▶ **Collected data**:
────────

(** Every action keeps the accumulator equal to the sum of the recorded
    shots. *)
Lemma act_summed a s shots :
  Summed s shots -> Summed (act log10 a s) (shotsAfter log10 a s shots).
Proof.
  intros Hs. pose proof Hs as [Hcount [Hnil Hcons]].
  destruct a as [| |delta rnd|cfg evs cut|]; simpl act; simpl shotsAfter.
  - unfold Summed. simpl. split; [reflexivity|]. split; [reflexivity|].
    intro H. contradiction H. reflexivity.
  - exact Hs.
  - unfold loopFrame.
    destruct (isSimulating s) eqn:Hsim; cbn [negb andb]; [|exact Hs].
    destruct (timeLimitReached (config s) delta) eqn:Htime; cbn [negb];
      [exact Hs|].
    set (shot := calculateSingleTrace log10 (config s) (events s) (activeCut s) rnd).
    assert (Hshot : length shot = numPoints) by apply calculateSingleTrace_length.
    destruct (accumulate_summed (accumulatedY s) shots shot Hshot Hnil Hcons)
      as [Hlen Hsum].
    unfold Summed. cbn [accumulatedY sampleCount]. split.
    { rewrite length_app, Hcount. simpl. lia. }
    split.
    { intro H. destruct shots; discriminate H. }
    intros _. split; assumption.
  - exact Hs.
  - exact Hs.
Qed.

Lemma displayEffect_summed rnd s shots :
  Summed s shots ->
  Summed (displayEffect log10 rnd s) shots /\ Displayed (displayEffect log10 rnd s).
Proof.
  intros [Hcount [Hnil Hcons]].
  destruct (displayEffect_keeps rnd s) as [Hacc [Hcnt _]].
  split.
  - unfold Summed. rewrite Hacc, Hcnt.
    split; [exact Hcount|split; [exact Hnil|exact Hcons]].
  - unfold Displayed. rewrite Hcnt. intro Hpos.
    assert (Hne : shots <> []).
    { intro H. rewrite H in Hcount. simpl in Hcount. lia. }
    destruct (Hcons Hne) as [Hlen _].
    rewrite (displayEffect_averaging rnd s Hlen Hpos). reflexivity.
Qed.

Lemma run_invariant : forall l s shots,
  Summed s shots -> Displayed s ->
  Summed (fst (run log10 l (s, shots))) (snd (run log10 l (s, shots))) /\
  Displayed (fst (run log10 l (s, shots))).
Proof.
  induction l as [|ar l IH]; intros s shots Hs Hd.
  - simpl. split; assumption.
  - change (run log10 (ar :: l) (s, shots))
      with (run log10 l (step log10 ar (s, shots))).
    unfold step. cbn [fst snd].
    destruct (displayEffect_summed (snd ar) _ _ (act_summed (fst ar) s shots Hs))
      as [Hs' Hd'].
    apply IH; assumption.
Qed.

End AccumulatorProofs.

Lemma initialAppState_summed : Summed initialAppState [] /\ Displayed initialAppState.
Proof.
  split.
  - unfold Summed. simpl. split; [reflexivity|]. split; [reflexivity|].
    intro H. contradiction H. reflexivity.
  - unfold Displayed. simpl. intro H. inversion H.
Qed.

Lemma act_keeps_traceData (log10 : Q -> Q) a s :
  traceData (act log10 a s) = traceData s.
Proof.
  destruct a as [| |delta rnd|cfg evs cut|]; simpl; try reflexivity.
  unfold loopFrame. destruct (negb (isSimulating s)); [reflexivity|].
  destruct (timeLimitReached (config s) delta); reflexivity.
Qed.

(** Every commit holds the sum of the recorded shots; a commit of the
    display effect also shows their average. *)
Lemma commits_invariant (log10 : Q -> Q) : forall l s shots,
  Summed s shots ->
  forall k s' shots', In (k, (s', shots')) (commits log10 l (s, shots)) ->
  Summed s' shots' /\ (k = ByEffect -> Displayed s').
Proof.
  induction l as [|ar l IH]; intros s shots Hs k s' shots' Hin; [destruct Hin|].
  pose proof (act_summed log10 (fst ar) s shots Hs) as Ha.
  destruct (displayEffect_summed log10 (snd ar) _ _ Ha) as [He Hd].
  cbn [commits fst snd] in Hin. destruct Hin as [Heq|[Heq|Hin]].
  - injection Heq as <- <- <-. split; [exact Ha|]. intro H. discriminate H.
  - unfold step in Heq. cbn [fst snd] in Heq. injection Heq as <- <- <-.
    split; [exact He|]. intros _. exact Hd.
  - unfold step in Hin. cbn [fst snd] in Hin.
    exact (IH _ _ He k s' shots' Hin).
Qed.

Lemma commits_last (log10 : Q -> Q) : forall l sl,
  last (map snd (commits log10 l sl)) sl = run log10 l sl.
Proof.
  induction l as [|ar l IH]; intros sl; [reflexivity|].
  change (run log10 (ar :: l) sl) with (run log10 l (step log10 ar sl)).
  rewrite <- IH. cbn [commits map snd].
  rewrite !last_cons_default. reflexivity.
Qed.
(** * The OCI surrogate driver: state poller and resource lifecycle calls

    A shallow embedding of [pkg/ocisurrogate/driver_oci.go].  The remote
    service (the OCI SDK clients) is a record of state-passing operations
    over an abstract world [W]; every SDK call a driver function issues is
    recorded in the trace it returns, so that the number and the order of
    remote calls can be stated.  A Go run-time panic (index out of range,
    nil pointer dereference) is an outcome of its own, distinct from a
    returned [error].  The driver's [log.Printf] lines write to the log
    only and are left out. *)

From Stdlib Require Import ZArith.
From stdpp Require Import base option list strings gmap.

Local Open Scope string_scope.
Local Open Scope list_scope.

(** ** Go base types *)

Module Go.

(** [int] is 64 bits wide; [i++] wraps around. *)
Definition int := Z.
Definition min_int : Z := - 2 ^ 63.
Definition max_int : Z := 2 ^ 63 - 1.
Definition int_wrap (z : Z) : int := ((z + 2 ^ 63) mod 2 ^ 64 - 2 ^ 63)%Z.
Definition int_add (a b : int) : int := int_wrap (a + b).

(** [time.Duration] counts nanoseconds. *)
Definition Duration := Z.
Definition Second : Duration := 1000000000%Z.

(** Arguments handed to [fmt.Errorf]; the error keeps its format string
    and its arguments, the rendering being that of package [fmt]. *)
Inductive arg (E : Type) : Type :=
| ArgString (s : string)
| ArgStrings (l : list string)
| ArgInt (z : Z)
| ArgError (e : E).
Arguments ArgString {E} s.
Arguments ArgStrings {E} l.
Arguments ArgInt {E} z.
Arguments ArgError {E} e.
(** * Remote command executor: session registry and command framing

    A shallow embedding of [main.go]: the [Session] and [SessionManager]
    types, [CreateSession], [GetSession], [EndSession] and
    [Session.RunCommand], followed by the properties of the framing
    protocol and of the session lifecycle.

    Conventions.
    - A Go [string] is a [string]; a [[]byte] is a [list byte]; the
      conversions [[]byte(s)] and [string(b)] are [list_byte_of_string] and
      [string_of_list_byte].
    - [len] and slice indices are [nat]: every subtraction the code performs
      on them is guarded so that it cannot go below zero.
    - [io.WriteCloser] and [io.ReadCloser] are interfaces, hence type
      classes; the operating system decides what a [Read] or a [Write]
      returns.
    - [*Session] is a location in a heap of sessions, so that a reference
      kept by a caller and the entry of the registry are the same object.
    - [uuid.New().String()] is a sequence of strings, [uuid k] being the
      value of the [k]-th call.
    - A loop that may not end takes a number of iterations it may make,
      and returns [None] when they do not suffice. Every [Read] returns:
      a read that blocks for ever has no place here.
    - [log.Printf] calls are not modelled. Line numbers are those of
      [main.go].

    The file has four parts: the program; the vocabulary of its
    properties; the streams and the data of the examples; the proofs. *)

From Stdlib Require Import ZArith List Lia String Strings.Byte Bool Ascii.
From stdpp Require Import base option gmap strings list relations.

Local Open Scope string_scope.
Local Open Scope list_scope.

(** * The program *)

(** ** Errors *)

(** A Go [error]: the sentinel [io.EOF], or an error carrying a message
    (what [fmt.Errorf] builds, and what the operating system reports). *)
Inductive error : Type :=
  | io_EOF
  | errorString (msg : string).

(** [err.Error()] *)
Definition Error (e : error) : string :=
  match e with
  | io_EOF => "EOF"
  | errorString msg => msg
  end.

(** [fmt.Errorf(prefix + "%v", err)] *)
Definition Errorf_v (prefix : string) (err : error) : error :=
  errorString (prefix +:+ Error err).

(** [fmt.Errorf(prefix + "%s", s)] *)
Definition Errorf_s (prefix : string) (s : string) : error :=
  errorString (prefix +:+ s).

(** [err != nil && err != io.EOF] *)
Definition isFailure (err : option error) : bool :=
  match err with
  | None => false
  | Some io_EOF => false
  | Some (errorString _) => true
  end.

(** The error kinds of the specification, as classes of the errors the code
    builds. *)
Definition NotRunningError (e : error) : Prop :=
  e = errorString "session is not running".

Definition WriteError (e : error) : Prop :=
  exists cause, e = Errorf_v "failed to write command: " cause.

Definition ReadError (e : error) : Prop :=
  exists cause, e = Errorf_v "failed to read output: " cause.

Definition NotFoundError (e : error) : Prop :=
  exists id, e = Errorf_s "session not found: " id.

(** ** The stream interfaces *)

(** [io.WriteCloser]: [Write p] returns the number of bytes written and an
    error; [Close] returns an error. Both may change the stream. *)
Class WriteCloser (W : Type) : Type := {
  Write : W -> list byte -> W * (nat * option error);
  Close : W -> W * option error
}.

(** [io.ReadCloser], of which only [Read] is called. [Read r cap] stands
    for [r.Read(p)] with [len(p) = cap]: it returns the bytes stored in
    [p[:n]] (so [n] is their number) and an error. The contract of
    [io.Reader] bounds [n] by [len(p)]. *)
Class ReadCloser (R : Type) : Type := {
  Read : R -> nat -> R * (list byte * option error);
  Read_bound : forall r cap, length (fst (snd (Read r cap))) <= cap
}.

(** ** Strings and byte slices *)

Definition LF : ascii := "010"%char.
Definition CR : ascii := "013"%char.

(** [len(s) > 0 && s[len(s)-1] == c] *)
Definition endsWith (s : string) (c : ascii) : bool :=
  (0 <? String.length s)%nat &&
  match String.get (String.length s - 1) s with
  | Some x => Ascii.eqb x c
  | None => false
  end.

(** [s[:len(s)-1]] *)
Definition dropLast (s : string) : string :=
  String.substring 0 (String.length s - 1) s.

────────

▶ **PROBLEM DESCRIPTION**: Reproduce, character for character, only the lines of the preceding data that start at the line with "errorString (prefix +:+ s)." and end at the line with "Class WriteCloser (W", both included.

▶ **WORKED SOLUTION**:
  errorString (prefix +:+ s).

(** [err != nil && err != io.EOF] *)
Definition isFailure (err : option error) : bool :=
  match err with
  | None => false
  | Some io_EOF => false
  | Some (errorString _) => true
  end.

(** The error kinds of the specification, as classes of the errors the code
    builds. *)
Definition NotRunningError (e : error) : Prop :=
  e = errorString "session is not running".

Definition WriteError (e : error) : Prop :=
  exists cause, e = Errorf_v "failed to write command: " cause.

Definition ReadError (e : error) : Prop :=
  exists cause, e = Errorf_v "failed to read output: " cause.

Definition NotFoundError (e : error) : Prop :=
  exists id, e = Errorf_s "session not found: " id.

(** ** The stream interfaces *)

(** [io.WriteCloser]: [Write p] returns the number of bytes written and an
    error; [Close] returns an error. Both may change the stream. *)
Class WriteCloser (W : Type) : Type := {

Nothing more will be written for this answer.